The tiny take-out, an institution on the bank of the Red River since 1957, packs them in at its setting next to a century-old walking bridge. As for the goog’s origins? A college kid’s creation, maybe. No one’s sure. “It’s a mystery. It’s always been an item staple,” say longtime owners Allan and Wanda Rutherford who recently passed the torch to granddaughter Jessica and husband, Justin Jacob. Ponder the mystery, goog in hand, while strolling the Elm Park Bridge across the Red River.
“The shmoo is forever,” laughs the waitress at Baked Expectations, a funky diner known for its huge dessert menu (as well as salads, sandwiches, pastas and other goodies) in Winnipeg’s indie Osborne Village neighbourhood. But it’s no joke. “We try new things but we keep tradition. It’s been our thing,” she says of the shmoo torte, a decadent angel food cake layered with caramel sauce and topped with loads of pecans, whipped cream and more caramel sauce that’s been a menu mainstay for 30-plus years. The recipe has contested origins though it’s said to have come out of Winnipeg’s Jewish community and its name (occasionally spelled “schmoo” elsewhere) is often traced back to the Shmoo of Li’l Abner fame, a delicious and bountiful creature that produced milk, eggs and even cheesecake.
Just a Little Nip
Don’t call it a hamburger. Not here, not at Sals, the beloved local diner chain Salisbury House, that’s been feeding Winnipeggers since 1931. Owner Ralph Erwin didn’t like the name (too delicate!) so he called it a nip of Salisbury steak.

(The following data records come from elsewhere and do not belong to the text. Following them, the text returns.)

(* ===== verification/GoMd5.v ===== *)
(** Go's [crypto/md5] as the agent uses it: [md5.New], [io.Copy] of a file and
    [hex.EncodeToString] of the sum. *)
From S2P Require Export GoCrypto.

Module Md5.

Definition w32 (z : Z) : Z := z mod 2 ^ 32.
Definition rotl (n x : Z) : Z := Z.lor (w32 (Z.shiftl x n)) (Z.shiftr x (32 - n)).

(** The integer parts of [2^32 * |sin (i + 1)|]. *)
Definition k : list Z :=
  [0xd76aa478; 0xe8c7b756; 0x242070db; 0xc1bdceee; 0xf57c0faf; 0x4787c62a; 0xa8304613; 0xfd469501;
   0x698098d8; 0x8b44f7af; 0xffff5bb1; 0x895cd7be; 0x6b901122; 0xfd987193; 0xa679438e; 0x49b40821;
   0xf61e2562; 0xc040b340; 0x265e5a51; 0xe9b6c7aa; 0xd62f105d; 0x02441453; 0xd8a1e681; 0xe7d3fbc8;
   0x21e1cde6; 0xc33707d6; 0xf4d50d87; 0x455a14ed; 0xa9e3e905; 0xfcefa3f8; 0x676f02d9; 0x8d2a4c8a;
   0xfffa3942; 0x8771f681; 0x6d9d6122; 0xfde5380c; 0xa4beea44; 0x4bdecfa9; 0xf6bb4b60; 0xbebfbc70;
   0x289b7ec6; 0xeaa127fa; 0xd4ef3085; 0x04881d05; 0xd9d4d039; 0xe6db99e5; 0x1fa27cf8; 0xc4ac5665;
   0xf4292244; 0x432aff97; 0xab9423a7; 0xfc93a039; 0x655b59c3; 0x8f0ccc92; 0xffeff47d; 0x85845dd1;
   0x6fa87e4f; 0xfe2ce6e0; 0xa3014314; 0x4e0811a1; 0xf7537e82; 0xbd3af235; 0x2ad7d2bb; 0xeb86d391].

Definition h0 : list Z := [0x67452301; 0xefcdab89; 0x98badcfe; 0x10325476].

(** The amounts of rotation, four per group of sixteen steps. *)
Definition shifts : list (list Z) := [[7; 12; 17; 22]; [5; 9; 14; 20]; [4; 11; 16; 23]; [6; 10; 15; 21]].

Fixpoint le_bytes (n : nat) (z : Z) : list Z :=
  match n with O => [] | S m => z mod 256 :: le_bytes m (z / 256) end.

(** The message, a 1 bit, zeros, and the bit length in 8 bytes. *)
Definition pad (m : list Z) : list Z :=
  let n := Z.of_nat (length m) in
  m ++ 0x80 :: replicate (Z.to_nat ((55 - n) mod 64)) 0 ++ le_bytes 8 (8 * n).

Fixpoint words (l : list Z) : list Z :=
  match l with
  | a :: b :: c :: d :: r => (a + 256 * (b + 256 * (c + 256 * d))) :: words r
  | _ => []
  end.

Definition mixing (i : Z) (b c d : Z) : Z * Z :=
  let not x := Z.lxor x 0xffffffff in
  if i <? 16 then (Z.lor (Z.land b c) (Z.land (not b) d), i)
  else if i <? 32 then (Z.lor (Z.land d b) (Z.land (not d) c), (5 * i + 1) mod 16)
  else if i <? 48 then (Z.lxor b (Z.lxor c d), (3 * i + 5) mod 16)
  else (Z.lxor c (Z.lor b (not d)), (7 * i) mod 16).

Definition step (chunk : list Z) (st : list Z) (i : nat) : list Z :=
  match st with
  | [a; b; c; d] =>
      let '(f, g) := mixing (Z.of_nat i) b c d in
      let x := w32 (f + a + nth i k 0 + nth (Z.to_nat g) chunk 0) in
      [d; w32 (b + rotl (nth (i mod 4) (nth (i / 16) shifts []) 0) x); b; c]
  | _ => st
  end.

Definition compress (h : list Z) (chunk : list Z) : list Z :=
  zip_with (λ x y, w32 (x + y)) h (foldl (step chunk) h (seq 0 64)).

Definition sum (s : string) : string :=
  let ws := words (pad (Sha256.bytes s)) in
  Sha256.to_string (concat (map (le_bytes 4) (foldl compress h0 (Sha256.chunks (length ws) ws)))).

End Md5.

(** [hex.EncodeToString(h.Sum(nil))] after writing [s] to [md5.New()]. *)
Definition md5_hex (s : string) : string := hex_encode (Md5.sum s).

Example md5_empty : md5_hex "" = "d41d8cd98f00b204e9800998ecf8427e".
Proof. vm_compute. reflexivity. Qed.

Example md5_abc : md5_hex "abc" = "900150983cd24fb0d6963f7d28e17f72".
Proof. vm_compute. reflexivity. Qed.

(** More than one block. *)
Example md5_digits :
  md5_hex "12345678901234567890123456789012345678901234567890123456789012345678901234567890"
  = "57edf4a22be3c955ac49da2e2107b67a".
Proof. vm_compute. reflexivity. Qed.
(* ===== verification/WebFacts.v ===== *)
(** Theorems on the web scanners: the lexer is total, the taint flow is sound and
    finds every direct flow, an alert needs an execution primitive and an input
    channel, and a scan after a commit reports no script. *)
From S2P Require Export Web PersistenceFacts.

(** * The lexer *)

Lemma span_first p c s : p c = true → (String.length (snd (span p (String c s))) ≤ String.length s)%nat.
Proof. intros Hp. cbn [span]. rewrite Hp. pose proof (span_length p s). by destruct (span p s). Qed.

Lemma string_body_length quote s : (String.length (snd (string_body quote s)) ≤ String.length s)%nat.
Proof.
  enough (H : ∀ n s, (String.length s ≤ n)%nat → (String.length (snd (string_body quote s)) ≤ String.length s)%nat) by eauto.
  clear s. induction n as [|n IH]; intros [|c s] Hn; cbn in Hn; try lia; [done..|]. cbn [string_body].
  destruct (Ascii.eqb c backslash).
  - destruct s as [|d s]; [cbn; lia|]. specialize (IH s ltac:(cbn in Hn; lia)). destruct (string_body quote s). cbn in *. lia.
  - destruct (Ascii.eqb c quote); [cbn; lia|]. specialize (IH s ltac:(lia)). destruct (string_body quote s). cbn in *. lia.
Qed.

Lemma sdrop_length n s : (String.length (sdrop n s) ≤ String.length s)%nat.
Proof. revert n. induction s as [|c s IH]; intros [|n]; cbn; try lia. specialize (IH n). lia. Qed.

Lemma skip_block_length s : (String.length (skip_block s) ≤ String.length s)%nat.
Proof. unfold skip_block. destruct (sindex s "*/"); [apply sdrop_length|cbn; lia]. Qed.

(** Every step consumes at least one byte. *)
Lemma lex_step_shorter c s : (String.length (snd (lex_step (String c s))) ≤ String.length s)%nat.
Proof.
  unfold lex_step. destruct (Ascii.eqb c " " || _ || _ || _); [cbn; lia|].
  destruct (has_prefix (String c s) "//" || Ascii.eqb c "#") eqn:Hc.
  - cbn [snd]. apply span_first. unfold not_newline. apply orb_true_iff in Hc as [Hc|Hc].
    + unfold has_prefix in Hc. cbn in Hc. destruct (ascii_dec "/" c) as [<-|]; [done|]. by destruct c as [[] [] [] [] [] [] [] []].
    + apply Ascii.eqb_eq in Hc as ->. done.
  - destruct (has_prefix (String c s) "/*") eqn:Hb.
    + cbn [snd]. etrans; [apply skip_block_length|]. change (sdrop 2 (String c s)) with (sdrop 1 s). apply sdrop_length.
    + destruct (Ascii.eqb c "$"); [pose proof (span_length word_char s) as Hw; destruct (span word_char s); exact Hw|].
      destruct (Ascii.eqb c squote || Ascii.eqb c dquote); [pose proof (string_body_length c s) as Hw; destruct (string_body c s); exact Hw|].
      destruct (isAlpha c || Ascii.eqb c "_") eqn:Ha.
      * assert (Hw : word_char c = true) by (unfold word_char; apply orb_true_iff in Ha as [->| ->]; by rewrite ?orb_true_r).
        pose proof (span_first word_char c s Hw) as Hl. destruct (span word_char _). exact Hl.
      * destruct (is_digit c) eqn:Hd; [|cbn; lia].
        pose proof (span_first (λ d, is_digit d || Ascii.eqb d ".") c s) as Hs. cbv beta in Hs. rewrite Hd in Hs.
        specialize (Hs eq_refl). destruct (span _ _). exact Hs.
Qed.

Lemma lex_php_shorter n s : (String.length (snd (lex_php n s)) ≤ String.length s)%nat.
Proof.
  revert s. induction n as [|n IH]; intros s; [cbn; lia|]. cbn [lex_php].
  destruct (s =s? "") eqn:He; [cbn; lia|]. destruct (has_prefix s "?>"); [apply sdrop_length|].
  destruct s as [|c s]; [done|]. pose proof (lex_step_shorter c s) as Hl. destruct (lex_step _) as [t rest].
  specialize (IH rest). destruct (lex_php n rest). cbn [snd] in *. cbn [String.length]. lia.
Qed.

Lemma lex_php_fuel n m s :
  (String.length s ≤ n)%nat → (String.length s ≤ m)%nat → lex_php n s = lex_php m s.
Proof.
  revert m s. induction n as [|n IH]; intros [|m] s Hn Hm.
  - done.
  - destruct s; [done|cbn in Hn; lia].
  - destruct s; [done|cbn in Hm; lia].
  - cbn [lex_php]. destruct (s =s? "") eqn:He; [done|]. destruct (has_prefix s "?>"); [done|].
    destruct s as [|c s]; [done|]. pose proof (lex_step_shorter c s) as Hl. destruct (lex_step _) as [t rest].
    cbn [snd] in Hl. cbn in Hn, Hm. by rewrite (IH m rest) by lia.
Qed.

Lemma skip_open_length s : (String.length (skip_open s) ≤ String.length s)%nat.
Proof. unfold skip_open. destruct s as [|c s]; [done|]. destruct (_ || _); [apply span_length|done]. Qed.

Lemma sindex_drop s p i : sindex s p = Some i → p ≠ "" → (String.length (sdrop (i + 2) s) < String.length s)%nat.
Proof.
  revert i. induction s as [|c s IH]; intros i; cbn [sindex].
  - unfold has_prefix. destruct p; cbn; [done|done].
  - destruct (has_prefix _ _).
    + intros [= <-] _. change (sdrop (0 + 2) (String c s)) with (sdrop 1 s). pose proof (sdrop_length 1 s). cbn [String.length]. lia.
    + destruct (sindex s p) as [j|] eqn:Hj; [|done]. intros [= <-] Hp. specialize (IH j eq_refl Hp).
      change (sdrop (S j + 2) (String c s)) with (sdrop (j + 2) s). cbn [String.length]. lia.
Qed.

(** The PHP lexer always reaches the end of the file: it never stops for
    want of fuel, so that more fuel gives the same tokens. *)
Theorem tokenizePHP_total n src : (String.length src ≤ n)%nat → tokenize_php_go n src = tokenizePHP src.
Proof.
  unfold tokenizePHP. enough (H : ∀ n m s, (String.length s ≤ n)%nat → (String.length s ≤ m)%nat →
    tokenize_php_go n s = tokenize_php_go m s) by (intros; by apply H).
  clear. induction n as [|n IH]; intros [|m] s Hn Hm.
  - done.
  - destruct s; [done|cbn in Hn; lia].
  - destruct s; [done|cbn in Hm; lia].
  - cbn [tokenize_php_go]. destruct (sindex s "<?") as [i|] eqn:Hi; [|done].
    pose proof (sindex_drop _ _ _ Hi ltac:(done)) as Hd.
    pose proof (skip_open_length (sdrop (i + 2) s)) as Ho.
    pose proof (lex_php_shorter (String.length s) (skip_open (sdrop (i + 2) s))) as Hl.
    destruct (lex_php _ _) as [ts rest]. cbn [snd] in Hl. by rewrite (IH m rest) by lia.
Qed.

More than 80 years later, the nip is still made with 100 per cent Manitoba beef, Sals’ own baked buns and plenty of grilled onions. As the city’s first 24-hour diner, Sals quickly spread through the city. In 2001, Winnipeggers former ice cream magnate Earl Barish and rock legend Burton Cummings took ownership. Their Pembina Highway and Stafford Street flagship store is worth the visit alone to see Manitoba music memorabilia including Cummings’ former 1891 Heintzman piano and Randy Bachman’s first electric guitar.